DATASET EXTRACT:
(** C9.  A launch whose [id] is missing or null is inserted with a NULL
    natural key, and the UNIQUE constraint does not apply to NULL: loading
    it twice stores two rows, under two consecutive surrogate keys.  A
    launch with a text id is stored once however often it is loaded, and not
    at all when the table already holds its id. *)
Theorem null_natural_key_not_deduplicated eng l rm pm c s w :
  session s = Some w → no_fault eng → launch_params rm pm l = Ok c →
  let twice := (load_launches eng [l] rm pm;; load_launches eng [l] rm pm) s in
  let i := next_rowid (launches w) in
  twice.1 = Ok tt
  ∧ (get (launch_id l) = None →
     rows (launches (disk twice.2)) =
       rows (launches w) ++ [Row i None c; Row (i + 1) None c])
  ∧ (∀ k, get (launch_id l) = Some k → Some k ∉ keys (launches w) →
     rows (launches (disk twice.2)) = rows (launches w) ++ [Row i (Some k) c])
  ∧ (∀ k, get (launch_id l) = Some k → Some k ∈ keys (launches w) →
     rows (launches (disk twice.2)) = rows (launches w)).
Proof.
  intros Hs Hf Hc twice i.
  assert (Hall : Forall (λ l, is_ok (launch_params rm pm l) = true) [l]).
  { constructor; [by rewrite Hc|constructor]. }
  assert (Hb : bound (λ l, get (launch_id l)) (launch_params rm pm) [l]
               = [(get (launch_id l), c)]).
  { unfold bound. simpl. by rewrite Hc. }
  subst twice. rewrite bind_run.
  rewrite (load_launches_total eng [l] rm pm s w Hs Hf Hall).
  rewrite (load_launches_total_open eng [l] rm pm _ _ _ _ Hf Hall).
  unfold launches_loaded. rewrite Hb. cbn [fst snd disk launches insert_all foldl].
  split; [done|].
  set (k := get (launch_id l)). set (t := launches w).
  split_and!.
  - intros Hk. rewrite Hk.
    rewrite rows_insert_or_ignore. cbn [conflicts].
    rewrite rows_insert_or_ignore. cbn [conflicts].
    rewrite next_rowid_insert_new by done. by rewrite <- app_assoc.
  - intros k' Hk Hnew. rewrite Hk.
    assert (E : conflicts (Some k') t = false) by (apply conflicts_false; by right).
    rewrite rows_insert_or_ignore.
    assert (E' : conflicts (Some k') (insert_or_ignore eng (Some k') c t) = true).
    { apply conflicts_true. eexists. split; [done|]. apply keys_insert_or_ignore. }
    rewrite E'. by rewrite rows_insert_or_ignore, E.
  - intros k' Hk Hold. rewrite Hk.
    assert (E : conflicts (Some k') t = true) by (apply conflicts_true; eauto).
    rewrite rows_insert_or_ignore.
    assert (E' : conflicts (Some k') (insert_or_ignore eng (Some k') c t) = true).
    { apply conflicts_true. eexists. split; [done|]. apply keys_insert_or_ignore. }
    rewrite E'. by rewrite rows_insert_or_ignore, E.
Qed.

Lemma null_natural_key_not_deduplicated_witness :
  let eng := Engine (λ _, false) true in
  let l := Launch Null (Has (VStr "Starlink")) Missing Missing Missing Missing Missing in
  let c := LaunchesCols (SText "Starlink") SNull SNull SNull SNull SNull in
  let s := State empty_database (Some empty_database) 0 [] in
  let twice := (load_launches eng [l] ∅ ∅;; load_launches eng [l] ∅ ∅) s in
  twice.1 = Ok tt
  ∧ rows (launches (disk twice.2)) = [Row 1 None c; Row 2 None c].
Proof.
  intros eng l c s twice.
  destruct (null_natural_key_not_deduplicated eng l ∅ ∅ c s empty_database)
    as (Hok & Hnull & _); [reflexivity|intros n; reflexivity|reflexivity|].
  split; [exact Hok|]. exact (Hnull eq_refl).
Defined.


(** ** The mapping returned by the dimension loader *)

Lemma elem_of_bound_inv {A X : Type} (key : A → option string)
    (params : A → outcome X) l k c :
  (k, c) ∈ bound key params l → ∃ x, x ∈ l ∧ key x = k ∧ params x = Ok c.
Proof.
  unfold bound. intros (x & Hx & E)%list_elem_of_omap.
  destruct (params x) as [p|] eqn:Ep; [|done]. injection E as <- <-.
  by exists x.
Qed.

Lemma id_map_is_Some {C : Type} (t : table C) k :
  is_Some (id_map t !! k) ↔ k ∈ keys t.
Proof.
  rewrite <- not_eq_None_Some, id_map_lookup_None.
  split; [apply dec_stable|tauto].
Qed.

(** One dimension table after the loop of the loader over a fetched map. *)
Lemma dimension_table_loaded {A C : Type} eng (f : A → string)
    (params : A → outcome C) (l : list A) (t : table C) :
  Forall (λ x, is_ok (params x) = true) l → unique_keys t →
  let t' := insert_all eng (bound (λ x, Some (f x)) params l) t in
  ∃ new,
    rows t' = rows t ++ new
    ∧ Forall (λ r, (spacex_id r ∉ keys t)
                   ∧ (∃ k, spacex_id r = Some k ∧ k ∈ f <$> l)) new
    ∧ (∀ r k, r ∈ rows t' → spacex_id r = Some k →
              id_map t' !! Some k = Some (rowid r))
    ∧ (∀ k, is_Some (id_map t' !! k) ↔ k ∈ keys t')
    ∧ (∀ k, k ∈ f <$> l → is_Some (id_map t' !! Some k)).
Proof.
  intros Hall Hu t'.
  destruct (rows_insert_all eng (bound (λ x, Some (f x)) params l) t)
    as (new & Hrows & Hnew).
  exists new. split_and!.
  - exact Hrows.
  - eapply Forall_impl; [exact Hnew|]. intros r [Hin Hc].
    apply elem_of_bound_inv in Hin as (x & Hx & Hk & _). split.
    + apply conflicts_false in Hc as [Hc|Hc]; [congruence|done].
    + exists (f x). split; [done|]. by apply list_elem_of_fmap_2.
  - intros r k Hr Hk. apply id_map_lookup_row; [|done..].
    by apply unique_keys_insert_all.
  - intros k. apply id_map_is_Some.
  - intros k (x & -> & Hx)%list_elem_of_fmap. apply id_map_is_Some.
    destruct (elem_of_bound (λ x, Some (f x)) params l x Hall Hx) as (c & _ & Hin).
    by eapply keys_insert_all.
Qed.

WORK INSTRUCTIONS: Which lines run from the first of the listing to the line containing "- intros k' Hk Hold. rewrite Hk."? Reproduce those exactly, both ends included.

SOLVED EXERCISE:
(** C9.  A launch whose [id] is missing or null is inserted with a NULL
    natural key, and the UNIQUE constraint does not apply to NULL: loading
    it twice stores two rows, under two consecutive surrogate keys.  A
    launch with a text id is stored once however often it is loaded, and not
    at all when the table already holds its id. *)
Theorem null_natural_key_not_deduplicated eng l rm pm c s w :
  session s = Some w → no_fault eng → launch_params rm pm l = Ok c →
  let twice := (load_launches eng [l] rm pm;; load_launches eng [l] rm pm) s in
  let i := next_rowid (launches w) in
  twice.1 = Ok tt
  ∧ (get (launch_id l) = None →
     rows (launches (disk twice.2)) =
       rows (launches w) ++ [Row i None c; Row (i + 1) None c])
  ∧ (∀ k, get (launch_id l) = Some k → Some k ∉ keys (launches w) →
     rows (launches (disk twice.2)) = rows (launches w) ++ [Row i (Some k) c])
  ∧ (∀ k, get (launch_id l) = Some k → Some k ∈ keys (launches w) →
     rows (launches (disk twice.2)) = rows (launches w)).
Proof.
  intros Hs Hf Hc twice i.
  assert (Hall : Forall (λ l, is_ok (launch_params rm pm l) = true) [l]).
  { constructor; [by rewrite Hc|constructor]. }
  assert (Hb : bound (λ l, get (launch_id l)) (launch_params rm pm) [l]
               = [(get (launch_id l), c)]).
  { unfold bound. simpl. by rewrite Hc. }
  subst twice. rewrite bind_run.
  rewrite (load_launches_total eng [l] rm pm s w Hs Hf Hall).
  rewrite (load_launches_total_open eng [l] rm pm _ _ _ _ Hf Hall).
  unfold launches_loaded. rewrite Hb. cbn [fst snd disk launches insert_all foldl].
  split; [done|].
  set (k := get (launch_id l)). set (t := launches w).
  split_and!.
  - intros Hk. rewrite Hk.
    rewrite rows_insert_or_ignore. cbn [conflicts].
    rewrite rows_insert_or_ignore. cbn [conflicts].
    rewrite next_rowid_insert_new by done. by rewrite <- app_assoc.
  - intros k' Hk Hnew. rewrite Hk.
    assert (E : conflicts (Some k') t = false) by (apply conflicts_false; by right).
    rewrite rows_insert_or_ignore.
    assert (E' : conflicts (Some k') (insert_or_ignore eng (Some k') c t) = true).
    { apply conflicts_true. eexists. split; [done|]. apply keys_insert_or_ignore. }
    rewrite E'. by rewrite rows_insert_or_ignore, E.
  - intros k' Hk Hold. rewrite Hk.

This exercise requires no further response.